1.  **Command-line Arguments:** Highest priority (e.g., `--onnx-model-path-arg`, `--onnx-tokenizer-dir-arg`).
2.  **Environment Variables:** Second priority.
3.  **Configuration File (`config.toml`):** Lowest priority.

### Environment Variables

-   `QDRANT_URL`: URL of the Qdrant gRPC endpoint (e.g., `http://localhost:6333`). Defaults to `http://localhost:6333` if not set.
-   `QDRANT_API_KEY`: API key for Qdrant authentication (optional).
-   `VECTORDB_ONNX_MODEL`: Full path to the `.onnx` model file.
-   `VECTORDB_ONNX_TOKENIZER_DIR`: Full path to the directory containing the `tokenizer.json` file.

### Configuration File (`config.toml`)

The tool looks for a `config.toml` file in the XDG configuration directory:

*   **Linux/macOS:** `~/.config/vectordb-cli/config.toml`

**Example `config.toml`:**

```toml
# URL for the Qdrant gRPC endpoint
qdrant_url = "http://localhost:6334"

# --- Optional: Qdrant API Key ---
# api_key = "your_qdrant_api_key"

# --- Optional: ONNX Model Configuration ---
# These are only needed if not provided via args or env vars.

# Path to the ONNX model file
onnx_model_path = "/path/to/your/model.onnx"

# Path to the directory containing tokenizer.json
# Note: Key name is `onnx_tokenizer_path`
onnx_tokenizer_path = "/path/to/your/tokenizer_directory"

# --- Repository Management ---
# The active repository (used by default for commands like sync, query)
# Set via `repo use <name>`
active_repository = "my-project"

# List of managed repositories
[[repositories]]
name = "my-project"
# Local path where the repository was cloned
local_path = "/home/user/dev/my-project"
# Branches tracked by `repo sync`
tracked_branches = ["main", "develop"]
# The branch currently checked out locally
active_branch = "main" # Updated automatically by `repo use-branch`
# Last commit hash synced for each tracked branch
# Updated automatically by `repo sync`
[repositories.last_synced_commits]
main = "a1b2c3d4e5f6..."
develop = "f6e5d4c3b2a1..."

[[repositories]]
name = "another-repo"
local_path = "/home/user/dev/another-repo"
tracked_branches = ["release-v1"]
active_branch = "release-v1"
[repositories.last_synced_commits]
release-v1 = "deadbeef..."

# ... other repositories ...
```

**Note:** You *must* provide the ONNX model and tokenizer paths via one of these methods (arguments, environment variables, or config file) for commands like `index`, `query`, and `repo sync` to work. The `repositories` section is managed automatically by the `repo` subcommands.

## Usage (CLI)

This section focuses on the `vectordb-cli` command-line tool.

### Global Options

These options can be used with most commands:

-   `-m, --onnx-model <PATH>`: Path to the ONNX model file (overrides config & env var).
-   `-t, --onnx-tokenizer-dir <PATH>`: Path to the ONNX tokenizer directory (overrides config & env var).

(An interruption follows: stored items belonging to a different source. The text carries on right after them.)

(** [_build_merged_nav_html] (the serialized document, as its tree). *)
Definition build_merged_nav_html (volume_lis : list element) : blob :=
  XmlBytes (Element "html" [("lang", "zh"); ("xmlns:epub", "http://www.idpf.org/2007/ops")] None None
    [Element "head" [] None None [Element "title" [] (Some "目录") None []];
     Element "body" [] None None
       [Element "nav" [("epub:type", "toc"); ("id", "toc")] None None
          [Element "h1" [] (Some "目录") None []; Element "ol" [] None None volume_lis]]]).

(* ================================================================== *)
(** ** [get_opf_path], input files, [merge_epubs] *)

(** [get_opf_path(zf)] *)
Definition get_opf_path (zf : archive) : py_error + string :=
  match zread zf "META-INF/container.xml" with
  | None => inl (KeyError "META-INF/container.xml")
  | Some data =>
      match fromstring data with
      | None => inl ParseError
      | Some root =>
          match find (fun e => streq (el_tag e) ("{" +:+ CONTAINER_NS +:+ "}rootfile"))
                     (flat_map iter (el_children root)) with
          | None => inl (RuntimeError "No <rootfile> in container.xml")
          | Some rootfile =>
              match attr_get "full-path" (el_attrib rootfile) with
              | Some p => inr p
              | None => inl (KeyError "full-path")
              end
          end
      end
  end.

(** A node of the file system the inputs are read from. *)
Inductive fs_node :=
| FsDir
| FsFile (readable : bool) (contents : option archive).

Definition fsys := list (string * fs_node).

Fixpoint fs_lookup (fs : fsys) (p : string) : option fs_node :=
  match fs with
  | [] => None
  | (q, n) :: rest => if streq p q then Some n else fs_lookup rest p
  end.

(** [Path(p).is_file()] *)
Definition is_file (fs : fsys) (p : string) : bool :=
  match fs_lookup fs p with Some (FsFile _ _) => true | _ => false end.

(** [zipfile.ZipFile(p, "r")] *)
Definition zip_open (fs : fsys) (p : string) : py_error + archive :=
  match fs_lookup fs p with
  | None => inl (FileNotFoundError p)
  | Some FsDir => inl (IsADirectoryError p)
  | Some (FsFile false _) => inl (PermissionError p)
  | Some (FsFile true None) => inl (BadZipFile p)
  | Some (FsFile true (Some a)) => inr a
  end.

Definition lift {A} (r : py_error + A) : M A :=
  match r with inl e => raise e | inr x => ret x end.

(** [_ensure_input_paths].  [Path(raw).expanduser()] and the
    normalization of [Path] are not modelled: an input path is taken in
    the form they give it (no leading [~], no [.] component, no repeated
    or trailing [/]), on which both leave it unchanged; the file system
    [fs] is indexed by paths in that form. *)
Fixpoint ensure_input_paths (fs : fsys) (input_paths : list string) : py_error + list string :=
  match input_paths with
  | [] => inr []
  | p :: rest =>
      if is_file fs p then
        match ensure_input_paths fs rest with inl e => inl e | inr l => inr (p :: l) end
      else inl (FileNotFoundError ("Input EPUB not found: " +:+ p))
  end.

(** [Path(p).stem] *)
Definition path_stem (p : string) : string :=
  let name := last (split_on "/"%char p) in
  let name := default "" name in
  let fix last_dot (s : string) (i : nat) (acc : option nat) : option nat :=
    match s with
    | EmptyString => acc
    | String c rest => last_dot rest (S i) (if Ascii.eqb c "."%char then Some i else acc)
    end in
  match last_dot name 0 None with
  | Some i => if Nat.ltb 0 i && Nat.ltb i (String.length name - 1) then String.substring 0 i name else name
  | None => name
  end.

(** [build_base_opf()] with the title set to the output stem, holding the
    merged manifest and spine ([book_uuid] stands for [uuid.uuid4()]). *)
Definition build_opf (book_uuid title : string) (manifest spine : list element) : element :=
  Element (opf_tag "package") [("version", "3.0"); ("unique-identifier", "BookId")] None None
    [Element (opf_tag "metadata") [] None None
       [Element "{http://purl.org/dc/elements/1.1/}identifier" [("id", "BookId")]
          (Some ("urn:uuid:" +:+ book_uuid)) None [];
        Element "{http://purl.org/dc/elements/1.1/}title" [] (Some title) None [];
        Element "{http://purl.org/dc/elements/1.1/}language" [] (Some "zh") None []];
     Element (opf_tag "manifest") [] None None manifest;
     Element (opf_tag "spine") [] None None spine].

(** The tree [ET.fromstring] makes of a [META-INF/container.xml] whose
    [rootfile] has [full-path] [full_path]. *)
Definition container_tree (full_path : string) : blob :=
  XmlBytes (Element ("{" +:+ CONTAINER_NS +:+ "}container") [("version", "1.0")] None None
    [Element ("{" +:+ CONTAINER_NS +:+ "}rootfiles") [] None None
       [Element ("{" +:+ CONTAINER_NS +:+ "}rootfile")
          [("full-path", full_path); ("media-type", "application/oebps-package+xml")] None None []]]).

Definition dq : string := String "034"%char EmptyString.
Definition nl : string := String "010"%char EmptyString.
Definition quoted (s : string) : string := dq +:+ s +:+ dq.

(** The f-string [merge_epubs] writes as the output's
    [META-INF/container.xml], with [full_path] inserted verbatim (not
    escaped). *)
Definition container_text (full_path : string) : string :=
  "<?xml version=" +:+ quoted "1.0" +:+ " encoding=" +:+ quoted "UTF-8" +:+ "?>" +:+ nl +:+
  "<container version=" +:+ quoted "1.0" +:+ " xmlns=" +:+ quoted CONTAINER_NS +:+ ">" +:+ nl +:+
  "  <rootfiles>" +:+ nl +:+
  "    <rootfile full-path=" +:+ quoted full_path +:+ nl +:+
  "              media-type=" +:+ quoted "application/oebps-package+xml" +:+ "/>" +:+ nl +:+
  "  </rootfiles>" +:+ nl +:+
  "</container>" +:+ nl.

(** [out_zip.writestr("META-INF/container.xml", container_xml)]: the
    text as written; the model does not parse it back. *)
Definition container_xml (full_path : string) : blob := RawBytes (container_text full_path).

(** The navigation document an input volume declares: the [href] of the
    first manifest item whose [properties] contain [nav]; otherwise the
    [href] of the item the spine's [toc] attribute names (as [ncx]). *)
Definition find_nav_href (book_manifest : element) : option (option string) :=
  match find (fun it => existsb (streq "nav") (split_ws (default "" (attr_get "properties" (el_attrib it)))))
             (findall_opf "item" book_manifest) with
  | Some it => Some (attr_get "href" (el_attrib it))
  | None => None
  end.

Definition find_ncx_href (book_manifest book_spine : element) : option string :=
  match some_truthy (attr_get "toc" (el_attrib book_spine)) with
  | None => None
  | Some toc_id =>
      match find (fun it => bool_decide (attr_get "id" (el_attrib it) = Some toc_id))
                 (findall_opf "item" book_manifest) with
      | Some it => attr_get "href" (el_attrib it)
      | None => None
      end
  end.

(** The volume's TOC node: nav document, else NCX, else spine order. *)
Definition volume_toc (in_zip : archive) (src_base_dir : string) (nav_href_rel ncx_href_rel : option string)
    (cr : copy_result) (book_spine : element) (vol_title : string) (vol_idx : nat) : element :=
  let li1 := match some_truthy nav_href_rel with
             | Some nh => build_volume_nav_from_nav_xhtml in_zip src_base_dir nh (cr_href_map cr) vol_title vol_idx
             | None => None
             end in
  let li2 := match li1 with
             | Some li => Some li
             | None => match some_truthy ncx_href_rel with
                       | Some nx => match build_ol_from_ncx in_zip src_base_dir nx (cr_href_map cr) with
                                    | Some ol => Some (li_with_span vol_title ol)
                                    | None => None
                                    end
                       | None => None
                       end
             end in
  match li2 with
  | Some li => li
  | None => build_volume_nav_li_fallback book_spine (cr_id_to_href cr) vol_title vol_idx
  end.

(** One pass of the [for vol_idx, in_path in enumerate(resolved_inputs)]
    loop; the accumulator is [(vol_idx, total_items, volume_nav_items)]. *)
Definition merge_volume (fs : fsys) (opf_dir : string) (acc : nat * nat * list element) (in_path : string)
    : M (nat * nat * list element) :=
  let '(vol_idx, total_items, volume_nav_items) := acc in
  let prefix := if Nat.eqb vol_idx 0 then "" else "v" +:+ str_of_nat vol_idx +:+ "/" in
  let id_prefix := if Nat.eqb vol_idx 0 then "" else "v" +:+ str_of_nat vol_idx +:+ "_" in
  let* in_zip := lift (zip_open fs in_path) in
  let* opf_path := lift (get_opf_path in_zip) in
  let* opf_data := lift (match zread in_zip opf_path with Some d => inr d | None => inl (KeyError opf_path) end) in
  let* book_root := lift (match fromstring opf_data with Some r => inr r | None => inl ParseError end) in
  match find_opf "manifest" book_root, find_opf "spine" book_root with
  | Some book_manifest, Some book_spine =>
      let src_base_dir := dir_rel opf_path in
      let nav_href_rel := default None (find_nav_href book_manifest) in
      let ncx_href_rel := match nav_href_rel with
                          | None => find_ncx_href book_manifest book_spine
                          | Some _ => None
                          end in
      let* cr := copy_manifest_items in_zip in_path src_base_dir opf_dir prefix id_prefix true book_manifest in
      let* _ := append_spine_entries book_spine (cr_id_map cr) in
      let vol_title := extract_volume_title book_root vol_idx in
      let li_vol := volume_toc in_zip src_base_dir nav_href_rel ncx_href_rel cr book_spine vol_title vol_idx in
      ret (S vol_idx, total_items + cr_total cr, volume_nav_items ++ [li_vol])%list
  | _, _ => raise (RuntimeError (in_path +:+ ": OPF missing manifest or spine."))
  end.

(** [merge_epubs(output_path, input_paths)] *)
Definition merge_epubs_m (fs : fsys) (book_uuid output_path : string) (input_paths : list string) : M nat :=
  match input_paths with
  | [] => raise (SystemExit "No input EPUB files specified.")
  | _ =>
      let* resolved_inputs := lift (ensure_input_paths fs input_paths) in
      let* _ := modify (fun s => MState (ms_events s ++ [EvMkdir (pp_str (pp_parent (pp_of_string output_path)))])%list
                                        (ms_manifest s) (ms_spine s) (ms_written s)) in
      let* first_zip := lift (zip_open fs (default "" (head resolved_inputs))) in
      let* opf_rel := lift (get_opf_path first_zip) in
      let primary_opf_rel := pp_str (pp_of_string opf_rel) in
      let opf_dir := dir_rel opf_rel in
      let* _ := modify (fun s => MState (ms_events s ++ [EvOpenOutput output_path])%list
                                        (ms_manifest s) (ms_spine s) (ms_written s)) in
      let* _ := write_out "mimetype" (RawBytes "application/epub+zip") in
      let* _ := write_out "META-INF/container.xml" (container_xml primary_opf_rel) in
      let* r := mfold (merge_volume fs opf_dir) resolved_inputs (0, 0, []) in
      let '(_, total_items, volume_nav_items) := r in
      let nav_bytes := build_merged_nav_html volume_nav_items in
      let* _ := append_manifest (mk_el (opf_tag "item")
                  [("id", "nav"); ("href", "nav-merged.xhtml");
                   ("media-type", "application/xhtml+xml"); ("properties", "nav")]) in
      let* _ := write_out (under opf_dir "nav-merged.xhtml") nav_bytes in
      let* s := (fun s => (s, inr s)) : M mstate in
      let* _ := write_out primary_opf_rel
                  (XmlBytes (build_opf book_uuid (path_stem output_path) (ms_manifest s) (ms_spine s))) in
      ret total_items
  end.
(** Lines 9 to 182 in the order of registration: the CORS middleware, the
    body parser, the three routes, the catch-all. *)
Definition serve (parsed : parser_result) (req : request) : M response :=
  if jsstring_eqb (method req) (js "OPTIONS")
  then ret {| status := 200; headers := Server.cors_headers;
              body := Text (js "OK") |}
  else
    match parsed with
    | Refused code page =>
        ret (on_the_wire req
               {| status := code; headers := Server.cors_headers;
                  body := Text page |})
    | Passed =>
        r <- (if route (js "GET") (js "/") req then Server.get_root
              else if route (js "GET") (js "/health") req
              then Server.get_health w
              else if route (js "POST") (js "/query") req
              then Server.post_query w fuel req
              else Server.not_found req) ;;
        ret (on_the_wire req (Server.with_headers Server.cors_headers r))
    end.

End Serve.
End Express.

(** ** Sample worlds and requests *)

(** A world whose sheet export settles as [csv] and whose run reports
    [statuses]; every other assistant call succeeds. *)
Definition scripted_world (csv : reply value) (statuses : nat -> jsstring)
    : World :=
  {| SHEET_ID := Some (js "sheet-1");
     clock := js "2024-05-01T12:00:00.000Z";
     axios_get := fun _ => csv;
     threads_create := Resolve (js "thread_1");
     messages_create := fun _ => Resolve tt;
     runs_create := fun _ => Resolve (js "run_1");
     runs_retrieve := fun k => Resolve (statuses k);
     messages_list := fun _ =>
       Resolve [{| content := [TextContent (js "Acme is first.")] |}] |}.

(** [POST /query] with the body [{ "query": q }]. *)
Definition ask (q : value) : request :=
  {| method := js "POST"; path := js "/query";
     req_body := VObject [(js "query", q)] |}.

Definition one_row : list RankRow := [{| Rank := js "1"; Company := js "Acme" |}].

Definition good_sheet : reply value :=
  Resolve (VString (js "Rank,Company" ++ LF :: js "1,Acme")).

(** The run never leaves [queued]. *)
Definition stuck_world : World := scripted_world good_sheet (fun _ => js "queued").

(** The run is [queued], then [in_progress], then [expired]. *)
Definition expiring (k : nat) : jsstring :=
  match k with
  | O => js "queued"
  | S O => js "in_progress"
  | _ => js "expired"
  end.
Definition expired_world : World := scripted_world good_sheet expiring.

(** The run is [queued], then [in_progress], then [completed]. *)
Definition completing (k : nat) : jsstring :=
  match k with
  | O => js "queued"
  | S O => js "in_progress"
  | _ => js "completed"
  end.
Definition happy_world : World := scripted_world good_sheet completing.

(** The sheet export times out. *)
Definition down_world : World :=
  scripted_world (Reject (Error (js "timeout of 10000ms exceeded")))
                 (fun _ => js "completed").

(** The sheet export answers with a header and nothing else. *)
Definition bare_world : World :=
  scripted_world (Resolve (VString (js "Rank,Company" ++ [CR; LF])))
                 (fun _ => js "completed").

(** ** What the claims speak of *)

(** The query is missing, is not a string, or trims to the empty string. *)
Definition unusable (query : value) : Prop :=
  match query with
  | VString s => trim s = []
  | _ => True
  end.

(** The property names of an object, in order. *)
Definition keys (v : value) : list jsstring :=
  match v with
  | VObject props => map fst props
  | _ => []
  end.

(** [st] occurs in [msg]. *)
Fixpoint starts_with (st msg : jsstring) : bool :=
  match st, msg with
  | [], _ => true
  | c :: st', d :: msg' => (c =? d)%N && starts_with st' msg'
  | _ :: _, [] => false
  end.

Fixpoint mentions (msg st : jsstring) : bool :=
  starts_with st msg ||
  match msg with
  | _ :: r => mentions r st
  | [] => false
  end.

(** [m] only appends to the trace it is given. *)
Definition extends {A : Type} (m : M A) : Prop :=
  forall t, exists o ext, m t = (o, t ++ ext).

(** [i] is the first position of [l] whose element passes [p]. *)
Definition first_index {A} (p : A -> bool) (l : list A) (i : nat) : Prop :=
  (exists x, nth_error l i = Some x /\ p x = true)
  /\ forall k y, (k < i)%nat -> nth_error l k = Some y -> p y = false.


(** A sheet with the two columns swapped, a blank line between the rows. *)
Definition swapped_sheet : jsstring :=
  js "Company,Rank" ++ CR :: LF :: js "Acme,1" ++ LF :: LF :: js "Beta,2".

(** A sheet whose second row writes a company with an embedded comma. *)
Definition quoted_sheet : jsstring :=
  js "Rank,Company" ++ LF :: js "1," ++ QUOTE :: js "Acme, Inc." ++ [QUOTE].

### Simple Commands (`simple`)

These commands operate on a default, non-repository-specific Qdrant collection (`vectordb-code-search`).

#### `simple index`

Recursively indexes files in specified directories or specific files into the default collection.

```bash
vectordb-cli simple index <PATHS>... [-e <ext>] [--extension <ext>]
```

-   `<PATHS>...`: One or more file or directory paths to index.
-   `-e <ext>`, `--extension <ext>`: Optional: Filter by specific file extensions (without the dot, e.g., `-e rs`, `-e py`). If omitted, attempts to parse based on known extensions.

#### `simple query`

Performs a semantic search against the default collection.

```bash
vectordb-cli simple query "<query text>" [-l <limit>] [--lang <language>] [--type <element_type>]
```

-   `<query text>`: The natural language query.
-   `-l <limit>`, `--limit <limit>` (Optional): Max number of results (default: 10).
-   `--lang <language>` (Optional): Filter by language (e.g., `rust`, `python`).
-   `--type <element_type>` (Optional): Filter by code element type (e.g., `function`).

#### `simple clear`

Deletes the entire simple index collection (`vectordb-code-search`). This does **not** affect repository indices. Requires confirmation unless `-y` is provided.

```bash
vectordb-cli simple clear [-y]
```
-   `-y`: Confirm deletion without prompting.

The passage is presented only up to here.